WORK INSTRUCTIONS — After locating the line that contains "(** The longest" in the records below, write out exactly that line and each line after it through the one that contains "(** The name", and nothing else.

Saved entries
● ● ● ● ● ● ●

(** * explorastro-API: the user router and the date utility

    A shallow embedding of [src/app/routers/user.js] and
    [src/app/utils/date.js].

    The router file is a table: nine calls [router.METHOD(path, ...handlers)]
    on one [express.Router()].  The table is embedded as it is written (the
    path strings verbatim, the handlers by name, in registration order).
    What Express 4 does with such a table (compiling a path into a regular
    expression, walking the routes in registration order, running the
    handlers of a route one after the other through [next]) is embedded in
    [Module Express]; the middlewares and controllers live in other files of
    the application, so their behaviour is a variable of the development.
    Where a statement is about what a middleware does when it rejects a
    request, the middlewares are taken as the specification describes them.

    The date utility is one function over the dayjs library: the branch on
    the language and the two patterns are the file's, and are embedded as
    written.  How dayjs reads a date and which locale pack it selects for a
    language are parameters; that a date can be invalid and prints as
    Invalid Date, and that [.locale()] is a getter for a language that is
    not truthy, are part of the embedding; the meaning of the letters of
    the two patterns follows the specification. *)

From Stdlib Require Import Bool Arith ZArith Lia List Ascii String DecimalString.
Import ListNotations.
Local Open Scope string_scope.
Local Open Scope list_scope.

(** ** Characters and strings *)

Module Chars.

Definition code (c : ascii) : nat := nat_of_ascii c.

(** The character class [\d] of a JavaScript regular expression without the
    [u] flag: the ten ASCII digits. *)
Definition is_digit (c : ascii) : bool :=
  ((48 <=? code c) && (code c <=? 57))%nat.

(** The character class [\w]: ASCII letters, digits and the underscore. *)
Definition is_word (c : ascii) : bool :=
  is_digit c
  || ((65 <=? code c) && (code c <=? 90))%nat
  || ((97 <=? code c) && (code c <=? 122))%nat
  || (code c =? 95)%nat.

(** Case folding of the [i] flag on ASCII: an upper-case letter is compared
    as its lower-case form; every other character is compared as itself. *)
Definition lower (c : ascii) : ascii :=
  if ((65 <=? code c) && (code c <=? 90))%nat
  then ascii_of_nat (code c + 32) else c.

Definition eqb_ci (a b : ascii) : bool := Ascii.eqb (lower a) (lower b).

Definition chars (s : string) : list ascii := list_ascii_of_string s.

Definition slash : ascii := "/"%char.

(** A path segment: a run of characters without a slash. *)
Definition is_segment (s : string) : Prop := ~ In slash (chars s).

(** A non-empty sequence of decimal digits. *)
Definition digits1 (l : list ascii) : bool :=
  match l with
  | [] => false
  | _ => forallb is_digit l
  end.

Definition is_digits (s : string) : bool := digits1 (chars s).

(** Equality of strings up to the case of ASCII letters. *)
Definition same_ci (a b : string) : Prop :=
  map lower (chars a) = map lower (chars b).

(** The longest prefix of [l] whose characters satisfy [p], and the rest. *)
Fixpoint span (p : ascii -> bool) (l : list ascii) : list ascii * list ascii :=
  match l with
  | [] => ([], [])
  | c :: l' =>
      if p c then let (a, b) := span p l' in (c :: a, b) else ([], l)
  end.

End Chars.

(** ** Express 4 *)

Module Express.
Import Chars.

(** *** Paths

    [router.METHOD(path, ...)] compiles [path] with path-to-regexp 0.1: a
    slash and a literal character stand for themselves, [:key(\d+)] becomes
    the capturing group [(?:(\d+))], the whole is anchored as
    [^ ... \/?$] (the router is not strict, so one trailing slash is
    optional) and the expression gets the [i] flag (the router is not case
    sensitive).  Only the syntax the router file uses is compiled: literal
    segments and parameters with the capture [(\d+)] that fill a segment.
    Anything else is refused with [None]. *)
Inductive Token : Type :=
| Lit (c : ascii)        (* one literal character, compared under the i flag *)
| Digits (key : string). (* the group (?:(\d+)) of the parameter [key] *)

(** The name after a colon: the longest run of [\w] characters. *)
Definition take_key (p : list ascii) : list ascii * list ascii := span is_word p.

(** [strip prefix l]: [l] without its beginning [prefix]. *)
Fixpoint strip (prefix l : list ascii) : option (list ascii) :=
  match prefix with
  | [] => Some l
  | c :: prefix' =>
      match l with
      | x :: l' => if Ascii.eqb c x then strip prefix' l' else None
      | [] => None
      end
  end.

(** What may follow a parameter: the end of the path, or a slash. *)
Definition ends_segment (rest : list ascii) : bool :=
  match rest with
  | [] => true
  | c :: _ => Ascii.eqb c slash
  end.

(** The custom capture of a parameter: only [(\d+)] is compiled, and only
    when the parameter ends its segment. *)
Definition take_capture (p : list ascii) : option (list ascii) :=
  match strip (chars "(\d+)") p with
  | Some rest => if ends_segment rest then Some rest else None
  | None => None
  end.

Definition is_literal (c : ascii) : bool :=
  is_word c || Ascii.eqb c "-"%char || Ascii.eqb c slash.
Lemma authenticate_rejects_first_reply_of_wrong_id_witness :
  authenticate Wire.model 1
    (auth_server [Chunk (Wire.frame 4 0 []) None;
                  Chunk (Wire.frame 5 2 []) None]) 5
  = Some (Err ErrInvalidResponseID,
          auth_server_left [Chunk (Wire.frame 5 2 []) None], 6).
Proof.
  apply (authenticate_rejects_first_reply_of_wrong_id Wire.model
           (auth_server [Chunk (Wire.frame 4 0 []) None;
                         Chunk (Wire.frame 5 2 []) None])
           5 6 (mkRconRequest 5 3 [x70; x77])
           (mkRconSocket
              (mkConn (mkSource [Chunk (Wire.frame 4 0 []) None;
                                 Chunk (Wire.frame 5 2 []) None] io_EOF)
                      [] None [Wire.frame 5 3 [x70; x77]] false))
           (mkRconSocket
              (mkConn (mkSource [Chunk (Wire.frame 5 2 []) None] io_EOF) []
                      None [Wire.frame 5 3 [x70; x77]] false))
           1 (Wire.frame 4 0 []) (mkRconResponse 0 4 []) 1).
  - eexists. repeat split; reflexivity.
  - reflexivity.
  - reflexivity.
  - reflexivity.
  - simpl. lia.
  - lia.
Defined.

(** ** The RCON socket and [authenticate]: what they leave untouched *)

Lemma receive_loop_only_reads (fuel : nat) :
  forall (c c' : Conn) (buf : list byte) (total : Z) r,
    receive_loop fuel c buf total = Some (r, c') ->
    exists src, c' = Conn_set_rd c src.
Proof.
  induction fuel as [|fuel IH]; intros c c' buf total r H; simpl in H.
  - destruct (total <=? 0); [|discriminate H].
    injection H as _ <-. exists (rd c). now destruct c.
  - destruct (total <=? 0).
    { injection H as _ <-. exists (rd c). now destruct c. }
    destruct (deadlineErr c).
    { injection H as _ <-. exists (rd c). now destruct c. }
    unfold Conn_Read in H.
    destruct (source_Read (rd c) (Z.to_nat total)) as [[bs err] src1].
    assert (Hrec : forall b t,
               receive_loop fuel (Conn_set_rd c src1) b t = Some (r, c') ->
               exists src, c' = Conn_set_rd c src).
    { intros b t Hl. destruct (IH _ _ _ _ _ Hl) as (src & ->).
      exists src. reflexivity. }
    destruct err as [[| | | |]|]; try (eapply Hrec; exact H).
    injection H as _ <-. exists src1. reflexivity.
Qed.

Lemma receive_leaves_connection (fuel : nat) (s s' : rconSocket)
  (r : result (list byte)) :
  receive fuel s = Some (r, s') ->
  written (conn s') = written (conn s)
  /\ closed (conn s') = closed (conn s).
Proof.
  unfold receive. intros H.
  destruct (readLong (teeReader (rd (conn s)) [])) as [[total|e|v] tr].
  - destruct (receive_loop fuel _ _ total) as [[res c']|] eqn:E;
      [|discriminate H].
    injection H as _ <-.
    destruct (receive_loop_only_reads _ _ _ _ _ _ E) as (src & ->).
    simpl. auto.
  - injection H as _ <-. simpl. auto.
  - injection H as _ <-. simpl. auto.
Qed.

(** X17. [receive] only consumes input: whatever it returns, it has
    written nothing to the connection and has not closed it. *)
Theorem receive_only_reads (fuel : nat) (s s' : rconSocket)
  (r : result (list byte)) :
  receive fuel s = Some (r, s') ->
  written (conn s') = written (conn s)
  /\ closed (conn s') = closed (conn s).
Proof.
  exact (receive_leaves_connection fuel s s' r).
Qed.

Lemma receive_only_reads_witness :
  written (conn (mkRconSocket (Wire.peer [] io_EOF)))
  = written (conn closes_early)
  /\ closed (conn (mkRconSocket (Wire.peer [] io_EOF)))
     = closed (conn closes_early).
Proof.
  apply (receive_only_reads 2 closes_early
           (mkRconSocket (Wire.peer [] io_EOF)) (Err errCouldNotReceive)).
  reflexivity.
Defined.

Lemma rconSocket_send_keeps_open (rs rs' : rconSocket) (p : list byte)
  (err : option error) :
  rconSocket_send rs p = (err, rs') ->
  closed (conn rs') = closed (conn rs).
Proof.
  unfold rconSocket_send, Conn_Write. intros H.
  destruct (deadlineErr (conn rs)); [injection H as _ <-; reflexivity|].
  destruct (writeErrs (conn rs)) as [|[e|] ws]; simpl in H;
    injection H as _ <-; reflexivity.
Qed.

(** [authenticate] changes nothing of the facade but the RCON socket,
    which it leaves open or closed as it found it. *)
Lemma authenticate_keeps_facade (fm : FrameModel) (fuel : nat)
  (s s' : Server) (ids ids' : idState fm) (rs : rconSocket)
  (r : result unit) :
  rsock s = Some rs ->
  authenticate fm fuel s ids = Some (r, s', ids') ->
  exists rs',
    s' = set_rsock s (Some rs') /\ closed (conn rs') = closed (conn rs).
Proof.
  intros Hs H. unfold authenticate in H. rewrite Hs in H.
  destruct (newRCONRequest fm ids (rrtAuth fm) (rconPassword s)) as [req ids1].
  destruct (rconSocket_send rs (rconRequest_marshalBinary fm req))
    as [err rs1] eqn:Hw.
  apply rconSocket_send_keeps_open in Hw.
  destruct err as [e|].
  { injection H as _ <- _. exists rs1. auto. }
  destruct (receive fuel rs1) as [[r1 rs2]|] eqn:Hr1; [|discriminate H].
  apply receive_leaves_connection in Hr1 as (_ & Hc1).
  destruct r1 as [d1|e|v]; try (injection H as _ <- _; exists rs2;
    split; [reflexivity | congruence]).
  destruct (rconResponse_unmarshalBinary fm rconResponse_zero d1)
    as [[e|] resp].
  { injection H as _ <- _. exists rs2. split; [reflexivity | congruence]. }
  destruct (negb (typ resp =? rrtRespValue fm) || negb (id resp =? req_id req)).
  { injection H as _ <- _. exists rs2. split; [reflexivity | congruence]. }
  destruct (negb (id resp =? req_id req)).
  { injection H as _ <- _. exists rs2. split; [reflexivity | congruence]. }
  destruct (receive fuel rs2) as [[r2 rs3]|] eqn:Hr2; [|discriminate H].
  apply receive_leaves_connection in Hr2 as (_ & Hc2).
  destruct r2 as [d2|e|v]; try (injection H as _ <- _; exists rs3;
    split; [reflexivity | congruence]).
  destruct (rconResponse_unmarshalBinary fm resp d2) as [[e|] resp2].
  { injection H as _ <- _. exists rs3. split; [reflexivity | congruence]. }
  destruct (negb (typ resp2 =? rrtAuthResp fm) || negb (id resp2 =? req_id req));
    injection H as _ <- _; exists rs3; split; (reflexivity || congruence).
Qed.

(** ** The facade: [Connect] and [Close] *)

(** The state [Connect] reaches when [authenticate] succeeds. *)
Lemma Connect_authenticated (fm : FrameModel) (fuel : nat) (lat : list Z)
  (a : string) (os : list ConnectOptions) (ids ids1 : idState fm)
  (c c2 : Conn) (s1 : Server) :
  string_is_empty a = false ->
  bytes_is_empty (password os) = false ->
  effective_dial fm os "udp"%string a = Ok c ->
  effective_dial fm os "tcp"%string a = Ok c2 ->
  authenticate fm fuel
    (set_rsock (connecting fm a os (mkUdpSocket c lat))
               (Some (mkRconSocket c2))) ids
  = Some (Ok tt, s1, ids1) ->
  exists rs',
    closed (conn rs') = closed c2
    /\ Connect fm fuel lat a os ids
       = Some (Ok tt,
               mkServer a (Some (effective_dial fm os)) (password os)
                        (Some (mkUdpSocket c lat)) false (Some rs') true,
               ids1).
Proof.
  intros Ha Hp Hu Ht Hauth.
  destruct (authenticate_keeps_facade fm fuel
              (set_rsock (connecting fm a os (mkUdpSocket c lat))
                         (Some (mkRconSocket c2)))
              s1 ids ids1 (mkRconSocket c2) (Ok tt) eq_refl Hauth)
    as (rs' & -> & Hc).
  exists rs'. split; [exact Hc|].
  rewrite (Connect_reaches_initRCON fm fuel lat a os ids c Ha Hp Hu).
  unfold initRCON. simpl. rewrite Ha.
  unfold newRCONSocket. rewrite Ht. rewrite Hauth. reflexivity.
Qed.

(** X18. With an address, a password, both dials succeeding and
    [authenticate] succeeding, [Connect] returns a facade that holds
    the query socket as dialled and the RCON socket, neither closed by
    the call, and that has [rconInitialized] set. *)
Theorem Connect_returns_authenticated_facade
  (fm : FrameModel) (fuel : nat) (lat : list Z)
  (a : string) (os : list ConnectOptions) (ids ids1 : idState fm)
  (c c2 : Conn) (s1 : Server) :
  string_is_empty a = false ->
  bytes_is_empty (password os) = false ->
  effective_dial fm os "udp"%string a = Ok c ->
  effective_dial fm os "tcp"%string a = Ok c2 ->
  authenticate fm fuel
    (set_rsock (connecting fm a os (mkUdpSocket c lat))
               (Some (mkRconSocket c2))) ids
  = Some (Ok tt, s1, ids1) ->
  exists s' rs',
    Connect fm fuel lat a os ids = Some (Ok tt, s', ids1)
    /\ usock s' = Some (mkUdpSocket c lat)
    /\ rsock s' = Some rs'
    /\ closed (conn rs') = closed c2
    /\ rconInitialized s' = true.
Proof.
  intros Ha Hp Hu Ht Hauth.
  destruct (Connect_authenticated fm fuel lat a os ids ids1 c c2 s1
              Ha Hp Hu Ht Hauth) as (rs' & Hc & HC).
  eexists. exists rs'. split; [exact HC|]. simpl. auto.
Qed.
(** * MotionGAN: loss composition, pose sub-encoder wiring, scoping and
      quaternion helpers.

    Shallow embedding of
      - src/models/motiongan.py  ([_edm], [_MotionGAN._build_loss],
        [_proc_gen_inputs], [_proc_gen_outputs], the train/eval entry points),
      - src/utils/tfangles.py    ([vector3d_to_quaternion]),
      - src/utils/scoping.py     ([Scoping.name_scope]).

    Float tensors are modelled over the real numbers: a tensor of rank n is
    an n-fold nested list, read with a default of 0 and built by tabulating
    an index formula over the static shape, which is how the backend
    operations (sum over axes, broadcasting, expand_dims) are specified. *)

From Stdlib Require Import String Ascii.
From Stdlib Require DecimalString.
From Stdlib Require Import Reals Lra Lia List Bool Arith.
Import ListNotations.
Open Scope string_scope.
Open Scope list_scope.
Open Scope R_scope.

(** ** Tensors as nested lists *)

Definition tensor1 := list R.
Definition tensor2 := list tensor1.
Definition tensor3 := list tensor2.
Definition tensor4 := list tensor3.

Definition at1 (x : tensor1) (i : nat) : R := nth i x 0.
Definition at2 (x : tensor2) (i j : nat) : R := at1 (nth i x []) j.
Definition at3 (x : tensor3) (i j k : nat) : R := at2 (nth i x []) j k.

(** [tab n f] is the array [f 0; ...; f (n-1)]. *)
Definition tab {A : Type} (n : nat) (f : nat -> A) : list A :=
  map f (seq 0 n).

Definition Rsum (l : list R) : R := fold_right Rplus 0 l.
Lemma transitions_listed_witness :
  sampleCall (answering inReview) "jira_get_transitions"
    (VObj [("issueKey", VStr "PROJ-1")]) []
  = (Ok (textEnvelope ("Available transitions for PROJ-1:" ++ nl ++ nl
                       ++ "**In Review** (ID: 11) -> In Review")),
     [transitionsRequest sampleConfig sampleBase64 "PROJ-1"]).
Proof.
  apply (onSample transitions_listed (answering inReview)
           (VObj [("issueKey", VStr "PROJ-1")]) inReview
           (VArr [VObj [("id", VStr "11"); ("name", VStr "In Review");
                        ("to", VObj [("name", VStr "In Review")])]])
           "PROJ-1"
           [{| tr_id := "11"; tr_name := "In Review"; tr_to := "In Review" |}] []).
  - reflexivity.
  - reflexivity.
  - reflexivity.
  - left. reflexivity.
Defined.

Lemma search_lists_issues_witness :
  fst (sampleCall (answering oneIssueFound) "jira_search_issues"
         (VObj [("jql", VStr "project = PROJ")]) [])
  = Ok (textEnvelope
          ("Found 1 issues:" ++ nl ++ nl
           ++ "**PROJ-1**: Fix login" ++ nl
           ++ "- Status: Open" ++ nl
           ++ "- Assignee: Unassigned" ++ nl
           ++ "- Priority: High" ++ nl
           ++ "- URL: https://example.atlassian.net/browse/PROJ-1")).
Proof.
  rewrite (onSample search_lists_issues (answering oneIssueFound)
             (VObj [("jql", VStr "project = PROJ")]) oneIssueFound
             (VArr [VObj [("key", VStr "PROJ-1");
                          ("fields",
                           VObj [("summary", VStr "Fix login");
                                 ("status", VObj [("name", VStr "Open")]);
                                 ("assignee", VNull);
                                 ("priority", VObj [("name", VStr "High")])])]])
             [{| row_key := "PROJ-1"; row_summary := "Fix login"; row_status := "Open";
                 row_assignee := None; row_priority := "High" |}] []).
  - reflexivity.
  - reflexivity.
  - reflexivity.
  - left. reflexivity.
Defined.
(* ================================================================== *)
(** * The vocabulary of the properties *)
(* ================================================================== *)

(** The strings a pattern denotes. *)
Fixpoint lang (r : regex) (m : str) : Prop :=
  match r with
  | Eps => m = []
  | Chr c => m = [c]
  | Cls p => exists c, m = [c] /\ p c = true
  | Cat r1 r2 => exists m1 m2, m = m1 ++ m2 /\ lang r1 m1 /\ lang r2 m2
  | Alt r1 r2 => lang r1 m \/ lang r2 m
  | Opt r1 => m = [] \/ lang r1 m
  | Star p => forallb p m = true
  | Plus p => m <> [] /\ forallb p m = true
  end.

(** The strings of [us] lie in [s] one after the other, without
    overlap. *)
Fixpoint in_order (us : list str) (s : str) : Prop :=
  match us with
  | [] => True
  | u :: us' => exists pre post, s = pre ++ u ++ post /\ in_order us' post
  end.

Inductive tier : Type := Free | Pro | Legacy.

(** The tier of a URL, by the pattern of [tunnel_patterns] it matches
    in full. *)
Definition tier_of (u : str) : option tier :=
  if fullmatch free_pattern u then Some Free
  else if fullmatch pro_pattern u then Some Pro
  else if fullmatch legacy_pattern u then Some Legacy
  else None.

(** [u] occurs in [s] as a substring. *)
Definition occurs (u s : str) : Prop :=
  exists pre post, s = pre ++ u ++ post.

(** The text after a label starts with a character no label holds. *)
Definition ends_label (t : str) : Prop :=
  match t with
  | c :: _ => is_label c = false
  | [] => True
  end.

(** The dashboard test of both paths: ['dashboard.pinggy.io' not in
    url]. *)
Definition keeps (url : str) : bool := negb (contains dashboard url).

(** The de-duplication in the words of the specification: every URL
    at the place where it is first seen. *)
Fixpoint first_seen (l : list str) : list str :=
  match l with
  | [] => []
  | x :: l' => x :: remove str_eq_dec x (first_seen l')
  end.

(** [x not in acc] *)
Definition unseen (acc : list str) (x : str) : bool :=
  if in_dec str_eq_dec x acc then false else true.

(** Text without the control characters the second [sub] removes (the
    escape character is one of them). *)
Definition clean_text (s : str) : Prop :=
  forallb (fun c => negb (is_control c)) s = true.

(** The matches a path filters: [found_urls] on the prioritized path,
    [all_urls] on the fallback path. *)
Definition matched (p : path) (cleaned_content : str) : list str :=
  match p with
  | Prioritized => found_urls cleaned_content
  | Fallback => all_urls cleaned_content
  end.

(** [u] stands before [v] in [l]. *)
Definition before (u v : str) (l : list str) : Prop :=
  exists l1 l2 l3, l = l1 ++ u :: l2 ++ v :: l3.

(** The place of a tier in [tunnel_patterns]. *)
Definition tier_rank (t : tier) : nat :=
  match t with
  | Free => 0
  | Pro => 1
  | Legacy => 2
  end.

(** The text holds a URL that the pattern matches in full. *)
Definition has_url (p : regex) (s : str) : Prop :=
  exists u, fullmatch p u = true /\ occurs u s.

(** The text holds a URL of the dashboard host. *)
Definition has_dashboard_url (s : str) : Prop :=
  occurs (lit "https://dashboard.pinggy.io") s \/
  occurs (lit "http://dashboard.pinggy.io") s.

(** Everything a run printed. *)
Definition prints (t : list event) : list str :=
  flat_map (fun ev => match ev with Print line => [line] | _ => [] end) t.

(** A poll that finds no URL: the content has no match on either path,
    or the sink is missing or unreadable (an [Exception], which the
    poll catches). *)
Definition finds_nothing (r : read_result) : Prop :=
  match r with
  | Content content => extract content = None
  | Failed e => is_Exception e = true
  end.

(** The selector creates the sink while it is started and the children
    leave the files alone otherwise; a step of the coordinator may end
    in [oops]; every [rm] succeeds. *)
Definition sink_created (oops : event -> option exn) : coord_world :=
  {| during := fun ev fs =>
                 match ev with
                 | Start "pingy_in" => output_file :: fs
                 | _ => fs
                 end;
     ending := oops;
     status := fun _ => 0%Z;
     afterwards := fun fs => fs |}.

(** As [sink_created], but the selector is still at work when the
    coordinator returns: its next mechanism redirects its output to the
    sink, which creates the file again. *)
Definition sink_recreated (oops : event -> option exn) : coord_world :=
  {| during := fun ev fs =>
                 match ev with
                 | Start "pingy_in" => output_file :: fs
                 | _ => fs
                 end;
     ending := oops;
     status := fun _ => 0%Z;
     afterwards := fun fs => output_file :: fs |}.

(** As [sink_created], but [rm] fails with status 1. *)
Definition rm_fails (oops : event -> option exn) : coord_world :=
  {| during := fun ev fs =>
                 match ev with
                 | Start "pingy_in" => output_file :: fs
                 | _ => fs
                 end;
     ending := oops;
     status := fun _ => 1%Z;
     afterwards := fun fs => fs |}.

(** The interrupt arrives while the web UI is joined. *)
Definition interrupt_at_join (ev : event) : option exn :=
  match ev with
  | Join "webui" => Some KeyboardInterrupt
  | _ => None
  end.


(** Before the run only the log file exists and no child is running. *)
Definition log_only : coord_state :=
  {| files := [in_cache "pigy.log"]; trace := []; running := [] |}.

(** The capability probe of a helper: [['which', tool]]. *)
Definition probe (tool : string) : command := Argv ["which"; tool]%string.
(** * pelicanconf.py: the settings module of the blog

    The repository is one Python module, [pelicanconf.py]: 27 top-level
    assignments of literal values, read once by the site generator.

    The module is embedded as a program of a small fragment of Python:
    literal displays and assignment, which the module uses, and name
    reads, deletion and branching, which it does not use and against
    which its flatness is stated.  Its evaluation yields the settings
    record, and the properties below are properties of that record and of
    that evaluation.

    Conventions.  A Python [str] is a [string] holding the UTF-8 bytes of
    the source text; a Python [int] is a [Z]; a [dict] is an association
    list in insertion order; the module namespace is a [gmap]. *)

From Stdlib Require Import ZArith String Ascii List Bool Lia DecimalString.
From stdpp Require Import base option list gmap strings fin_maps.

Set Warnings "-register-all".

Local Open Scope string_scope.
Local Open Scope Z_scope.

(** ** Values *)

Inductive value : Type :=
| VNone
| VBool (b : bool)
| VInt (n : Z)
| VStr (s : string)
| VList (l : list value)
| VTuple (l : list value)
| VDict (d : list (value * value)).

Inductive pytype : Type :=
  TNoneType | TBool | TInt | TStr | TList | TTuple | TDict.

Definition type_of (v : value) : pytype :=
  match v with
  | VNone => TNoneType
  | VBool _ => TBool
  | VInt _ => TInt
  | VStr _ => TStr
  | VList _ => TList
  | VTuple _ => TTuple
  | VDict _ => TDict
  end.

● ● ● ● ● ● ●

TASK OUTPUT —
(** The longest prefix of [l] whose characters satisfy [p], and the rest. *)
Fixpoint span (p : ascii -> bool) (l : list ascii) : list ascii * list ascii :=
  match l with
  | [] => ([], [])
  | c :: l' =>
      if p c then let (a, b) := span p l' in (c :: a, b) else ([], l)
  end.

End Chars.

(** ** Express 4 *)

Module Express.
Import Chars.

(** *** Paths

    [router.METHOD(path, ...)] compiles [path] with path-to-regexp 0.1: a
    slash and a literal character stand for themselves, [:key(\d+)] becomes
    the capturing group [(?:(\d+))], the whole is anchored as
    [^ ... \/?$] (the router is not strict, so one trailing slash is
    optional) and the expression gets the [i] flag (the router is not case
    sensitive).  Only the syntax the router file uses is compiled: literal
    segments and parameters with the capture [(\d+)] that fill a segment.
    Anything else is refused with [None]. *)
Inductive Token : Type :=
| Lit (c : ascii)        (* one literal character, compared under the i flag *)
| Digits (key : string). (* the group (?:(\d+)) of the parameter [key] *)

(** The name after a colon: the longest run of [\w] characters. *)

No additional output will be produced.